(** [try ... finally]: [h] runs on both exits of [m], the exception of [m]
    is re-raised after it. *)
Definition finally {A} (m : M A) (h : M unit) : M A := λ w,
  match m w with
  | (Ok a, w') =>
      match h w' with
      | (Ok _, w'') => (Ok a, w'')
      | (Raise e, w'') => (Raise e, w'')
      end
  | (Raise e, w') =>
      match h w' with
      | (Ok _, w'') => (Raise e, w'')
      | (Raise e', w'') => (Raise e', w'')
      end
  end.

(** Field updates. *)
Definition with_engine (t : Table) (w : World) : World :=
  mkWorld t (heap w) (session w) (commits w).
Definition with_heap (h : list User) (w : World) : World :=
  mkWorld (engine w) h (session w) (commits w).
Definition with_session (s : Session) (w : World) : World :=
  mkWorld (engine w) (heap w) s (commits w).
Definition with_commits (n : nat) (w : World) : World :=
  mkWorld (engine w) (heap w) (session w) n.

Definition with_txn (t : Table) (s : Session) : Session :=
  mkSession t (identity s) (new s) (dirty s) (deleted s).
Definition with_identity (l : list ref) (s : Session) : Session :=
  mkSession (txn s) l (new s) (dirty s) (deleted s).
Definition with_new (l : list ref) (s : Session) : Session :=
  mkSession (txn s) (identity s) l (dirty s) (deleted s).
Definition with_dirty (l : list ref) (s : Session) : Session :=
  mkSession (txn s) (identity s) (new s) l (deleted s).
Definition with_deleted (l : list ref) (s : Session) : Session :=
  mkSession (txn s) (identity s) (new s) (dirty s) l.

Definition on_session (f : Session → Session) : M unit :=
  modify (λ w, with_session (f (session w)) w).
Definition in_session {A} (f : Session → A) : M A :=
  gets (λ w, f (session w)).

(** ** The ORM calls used by crud.py *)

(** Instances on the heap. *)
Definition alloc (u : User) : M ref :=
  l ← gets (λ w, length (heap w));
  modify (λ w, with_heap (heap w ++ [u]) w);;
  mret l.

Definition deref (l : ref) : M User := gets (λ w, heap w !!! l).

Definition store (l : ref) (u : User) : M unit :=
  modify (λ w, with_heap (<[l:=u]> (heap w)) w).

(** [User(username=..., email=...)]: a transient instance, [id] is [None]. *)
Definition new_User (username email : string) : M ref :=
  alloc (mkUser None username email).

(** [Session(engine)]: a fresh session, its transaction starts from the
    committed table. *)
Definition Session_open : M unit :=
  modify (λ w, with_session (mkSession (engine w) [] [] [] []) w).

(** [Session.close()], run by the with-block on both exits: what was not
    committed is rolled back and every instance is detached. *)
Definition Session_close : M unit :=
  modify (λ w, with_session (mkSession (engine w) [] [] [] []) w).

(** [with Session(engine) as session: body]. *)
Definition with_Session {A} (body : M A) : M A :=
  Session_open;; finally body Session_close.

(** [session.add(instance)]. *)
Definition session_add (o : option ref) : M unit :=
  match o with
  | None => raise UnmappedInstanceError
  | Some l =>
      known ← in_session (λ s, mem l (identity s ++ new s));
      if known : bool then mret ()
      else on_session (λ s, with_new (new s ++ [l]) s)
  end.

(** [session.get(User, key)]: the instance of that primary key, or [None].
    This is the call for a [key] that is [int64]; for any other integer the
    sqlite3 driver raises OverflowError before the lookup, which is not
    modelled. *)
Definition session_get (key : Z) : M (option ref) :=
  row ← in_session (λ s, txn s !! key);
  match row with
  | None => mret None
  | Some r =>
      l ← alloc (user_of key r);
      on_session (λ s, with_identity (identity s ++ [l]) s);;
      mret (Some l)
  end.

(** [instance.username = value] and [instance.email = value]. *)
Definition mark_dirty (l : ref) : M unit :=
  on_session (λ s,
    if mem l (identity s) && negb (mem l (dirty s))
    then with_dirty (dirty s ++ [l]) s else s).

* _Work request_
Looking at the entries above, work out how many lines include the word "mret" and reply with that number alone.

* _Solution to the problem_
4